Nineteen Minooka Junior High students, a handful of parents, and five teachers — four from Minooka and one from Homer Glen — returned home this month from a two-week educational tour of Spain, Portugal, Morocco and Gibraltar.

It was the best trip of all the TAP excursions, said organizer and literature teacher Mike Curtis, although he admits to saying that about every trip.

Last year, his eighth-graders went to Ireland.

The year before, to Italy. Before that, it was Greece and then Germany.

Next year, the group plans on extending its reach to Asia for a trip to Japan. To extensively study about the countries beforehand, and then have the chance to visit them gives his students a much richer experience, Curtis said.

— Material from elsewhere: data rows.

Lemma erase_right_spec cont k s p sa c n sl sr t :
  (c = Black -> erase_cont cont (length k)) -> at_pos s k (Node c (Node Black sl sa sr) p t) ->
  balanced t n -> balanced sl n -> balanced sr n -> black_root t -> kabove k c (S n) ->
  exists s', erase_right cont p sa s = Ok (tt, s') /\ rebalanced s k (Node c (Node Black sl sa sr) p t) s'.
Proof.
  intros Hcont Hat Hbt Hbl Hbr Hrt Hk. pose proof Hat as (Hrep & Hkr & Hnd). cbn [rep ptr] in Hrep, Hkr.
  destruct Hrep as (Hp & Hpm & (Hsa & Hsm & Hsl & Hsr) & Ht).
  unfold erase_right. mstep (rd_eq s sa _ ltac:(auto with slotfs) Hsm). cbn [rb_right rb_left]. cbv zeta.
  destruct (red_dec sl) as [(rl & ra & rr & ->)|Hrl].
  - mstep (null_or_black_spec s sa (Node Red rl ra rr) Hsl ltac:(auto with slotfs)).
    cbn [rep ptr] in Hsl. destruct Hsl as (Hra & Hram & Hrl & Hrr).
    destruct (case4_right_spec k s p sa ra t sr rl rr c _ _ _ Hpm Hsm Hram) as (s' & Hs & Hat' & Hout); try done.
    { perm_nodup Hnd. }
    exists s'. split; [exact Hs|]. cbn [balanced] in Hbl.
    destruct c; (eapply rebalanced_at; [exact Hat'|inorder_tac|exact Hk|simpl; tauto|simpl; done|]);
      (eapply same_outside_mono; [exact Hout|mem_tac]).
  - mstep (null_or_black_true s sa sl Hsl ltac:(auto with slotfs) Hrl).
    mstep (rd_eq s sa _ ltac:(auto with slotfs) Hsm). cbn [rb_right rb_left]. cbv zeta.
    destruct (red_dec sr) as [(br & b & bl & ->)|Hrr].
    + mstep (null_or_black_spec s sa (Node Red br b bl) Hsr ltac:(auto with slotfs)).
      cbn [balanced] in Hbr. destruct Hbr as (Hbbr & Hbbl & Hrbr & Hrbl).
      destruct (case3_right_spec k s p sa c t bl b br sl Hat Hrbr) as (s' & Hs & Hat' & Hout).
      exists s'. split; [exact Hs|].
      destruct c; (eapply rebalanced_at; [exact Hat'|inorder_tac|exact Hk|simpl; tauto|simpl; done|]);
        (eapply same_outside_mono; [exact Hout|mem_tac]).
    + mstep (null_or_black_true s sa sr Hsr ltac:(auto with slotfs) Hrr).
      by apply (erase_recolor cont k s p sa c n sl sr t false).
Qed.

(** A red sibling stays as it is when the rotation of case 1 does not apply. *)
Lemma case1_left_black s p q sl sa sr : rep (rb_nodes s) q (Node Black sl sa sr) -> aligned0 q ->
  case1_left p sa s = Ok (sa, s).
Proof.
  cbn [rep]. intros (Hsa & Hsm & _) Hq. unfold case1_left. by mstep (rb_is_red_spec s sa q Black _ _ Hsa Hq Hsm).
Qed.
Lemma case1_right_black s p q sl sa sr : rep (rb_nodes s) q (Node Black sl sa sr) -> aligned0 q ->
  case1_right p sa s = Ok (sa, s).
Proof.
  cbn [rep]. intros (Hsa & Hsm & _) Hq. unfold case1_right. by mstep (rb_is_red_spec s sa q Black _ _ Hsa Hq Hsm).
Qed.

Lemma balanced_S_black t n : balanced t (S n) -> black_root t ->
  exists l a r, t = Node Black l a r /\ balanced l n /\ balanced r n.
Proof. destruct t as [|[] l a r]; simpl; [done|done|]. intros [? ?] _. by exists l, a, r. Qed.

Lemma rebalanced_from s s1 k t k1 t1 s' :
  rebalanced s1 k1 t1 s' -> inorder (plug k1 t1) = inorder (plug k t) ->
  same_outside (addrs t ++ kaddrs k) s s1 ->
  (forall a, a ∈ addrs t1 ++ kaddrs k1 -> a ∈ addrs t ++ kaddrs k) ->
  rebalanced s k t s'.
Proof.
  intros (t' & Hat & Hin & Hb & Ho) He Ho1 Hsub. exists t'. split_and!; [done|by rewrite Hin|done|].
  eapply same_outside_trans; [exact Ho1|]. by eapply same_outside_mono.
Qed.

Lemma erase_cont_mono cont n m : (m <= n)%nat -> erase_cont cont n -> erase_cont cont m.
Proof. intros Hm Hc k s t h Hk Hl. apply Hc; [done|lia]. Qed.

(** An iteration at a left [node]. *)
Lemma erase_step_left cont c p sb k s t n :
  erase_cont cont (length k) -> at_pos s (FL c p sb :: k) t -> black_root t -> balanced t n ->
  kbalanced (FL c p sb :: k) (S n) false ->
  exists s', (sibling ← case1_left p (ptr sb); erase_left cont p sibling) s = Ok (tt, s') /\
    rebalanced s (FL c p sb :: k) t s'.
Proof.
  intros Hcont Hat Hrt Hbt Hk. rewrite at_pos_up in Hat. cbn [fill] in Hat.
  destruct (red_dec sb) as [(sl & sa & sr & ->)|Hrs].
  - destruct c; cbn [kbalanced] in Hk; [by destruct Hk as (_ & _ & [] & _)|]. destruct Hk as [Hbs Hk].
    destruct Hbs as (Hbl & Hbr & Hrl & Hrr). destruct (balanced_S_black sl n Hbl Hrl) as (ll & la & lr & -> & Hbll & Hblr).
    destruct (case1_left_spec k s p t (Node Black ll la lr) sa sr Hat) as (s1 & Hs1 & Hat1 & Ho1); [done|done|].
    cbn [ptr] in *. mstep Hs1.
    assert (at_pos s1 (FL Black sa sr :: k) (Node Red t p (Node Black ll la lr))) as Hat1'
      by (rewrite at_pos_up; exact Hat1).
    destruct (erase_left_spec cont (FL Black sa sr :: k) s1 p la Red n ll lr t) as (s' & Hs' & Hreb); try done.
    exists s'. split; [exact Hs'|]. eapply rebalanced_from; [exact Hreb|inorder_tac| |mem_tac].
    eapply same_outside_mono; [exact Ho1|mem_tac].
  - destruct (balanced_S_black sb n) as (sl & sa & sr & -> & Hbl & Hbr);
      [destruct c; simpl in Hk; tauto|done|].
    cbn [ptr]. pose proof Hat as (Hrep & _ & _). cbn [rep] in Hrep. destruct Hrep as (Hp & _ & _ & Hsb).
    mstep (case1_left_black s p p sl sa sr Hsb ltac:(auto with slotfs)).
    destruct (erase_left_spec cont k s p sa c n sl sr t) as (s' & Hs' & Hreb); try done.
    { destruct c; simpl in Hk |- *; tauto. }
    exists s'. split; [exact Hs'|]. by apply rebalanced_up.
Qed.

Lemma erase_step_right cont c p sb k s t n :
  erase_cont cont (length k) -> at_pos s (FR c sb p :: k) t -> black_root t -> balanced t n ->
  kbalanced (FR c sb p :: k) (S n) false ->
  exists s', (sibling ← case1_right p (ptr sb); erase_right cont p sibling) s = Ok (tt, s') /\
    rebalanced s (FR c sb p :: k) t s'.
Proof.
  intros Hcont Hat Hrt Hbt Hk. rewrite at_pos_up in Hat. cbn [fill] in Hat.
  destruct (red_dec sb) as [(sl & sa & sr & ->)|Hrs].
  - destruct c; cbn [kbalanced] in Hk; [by destruct Hk as (_ & _ & [] & _)|]. destruct Hk as [Hbs Hk].
    destruct Hbs as (Hbl & Hbr & Hrl & Hrr). destruct (balanced_S_black sr n Hbr Hrr) as (ll & la & lr & -> & Hbll & Hblr).
    destruct (case1_right_spec k s p t sl sa (Node Black ll la lr) Hat) as (s1 & Hs1 & Hat1 & Ho1); [done|done|].
    cbn [ptr] in *. mstep Hs1.
    assert (at_pos s1 (FR Black sl sa :: k) (Node Red (Node Black ll la lr) p t)) as Hat1'
      by (rewrite at_pos_up; exact Hat1).
    destruct (erase_right_spec cont (FR Black sl sa :: k) s1 p la Red n ll lr t) as (s' & Hs' & Hreb); try done.
    exists s'. split; [exact Hs'|]. eapply rebalanced_from; [exact Hreb|inorder_tac| |mem_tac].
    eapply same_outside_mono; [exact Ho1|mem_tac].
  - destruct (balanced_S_black sb n) as (sl & sa & sr & -> & Hbl & Hbr);
      [destruct c; simpl in Hk; tauto|done|].
    cbn [ptr]. pose proof Hat as (Hrep & _ & _). cbn [rep] in Hrep. destruct Hrep as (Hp & _ & Hsb & _).
    mstep (case1_right_black s p p sl sa sr Hsb ltac:(auto with slotfs)).
    destruct (erase_right_spec cont k s p sa c n sl sr t) as (s' & Hs' & Hreb); try done.
    { destruct c; simpl in Hk |- *; tauto. }
    exists s'. split; [exact Hs'|]. by apply rebalanced_up.
Qed.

“It really gives kids that unique experience,” he said. “It hits home better than just reading a book or taking the trip without learning about the culture and history first. … It means more when they understand what they’re seeing before they go there.”

Minooka TAP is not affiliated with the school district, but students and teachers meet at the junior high every Wednesday after school to prepare academically for the trips.

For student Danielle Davis, the destinations felt more like a different world than different countries.

“I am very, very glad I got to go,” Danielle said. “It’s something I’ll probably treasure forever.”

Danielle didn’t mind the extra homework she had to do to prepare for the trip during the school year.

It was worth it to know what to expect and to be able to have a better feeling for the sites she saw.

“I was most looking forward to Morocco and Gibraltar,” she said. “We saw buildings made of Jurassic limestone. I liked the culture, too, seeing the ways they live. It was very, very different from our culture.”

The group began its tour in Lisbon, Portugal, drove around southern Spain, made a stop in Gibraltar, and cruised across the Mediterranean to spend a day in Morocco.

The tour took the students to the palaces of Sintra, a small bone chapel in Evora, the famed bullring in Seville, the top of the Rock of Gibraltar and through a Moorish palace in Granada.

They got to see the famous windmills across Don Quixote’s plains of La Mancha, as well.

One of the highlights of the trip was the excursion to Northern Africa to wander through a Moroccan city.

“It was like a movie,” student Ivy Diaz said. “You kept expecting an action hero to run down the street, but it was real. … I’ll never forget being there.”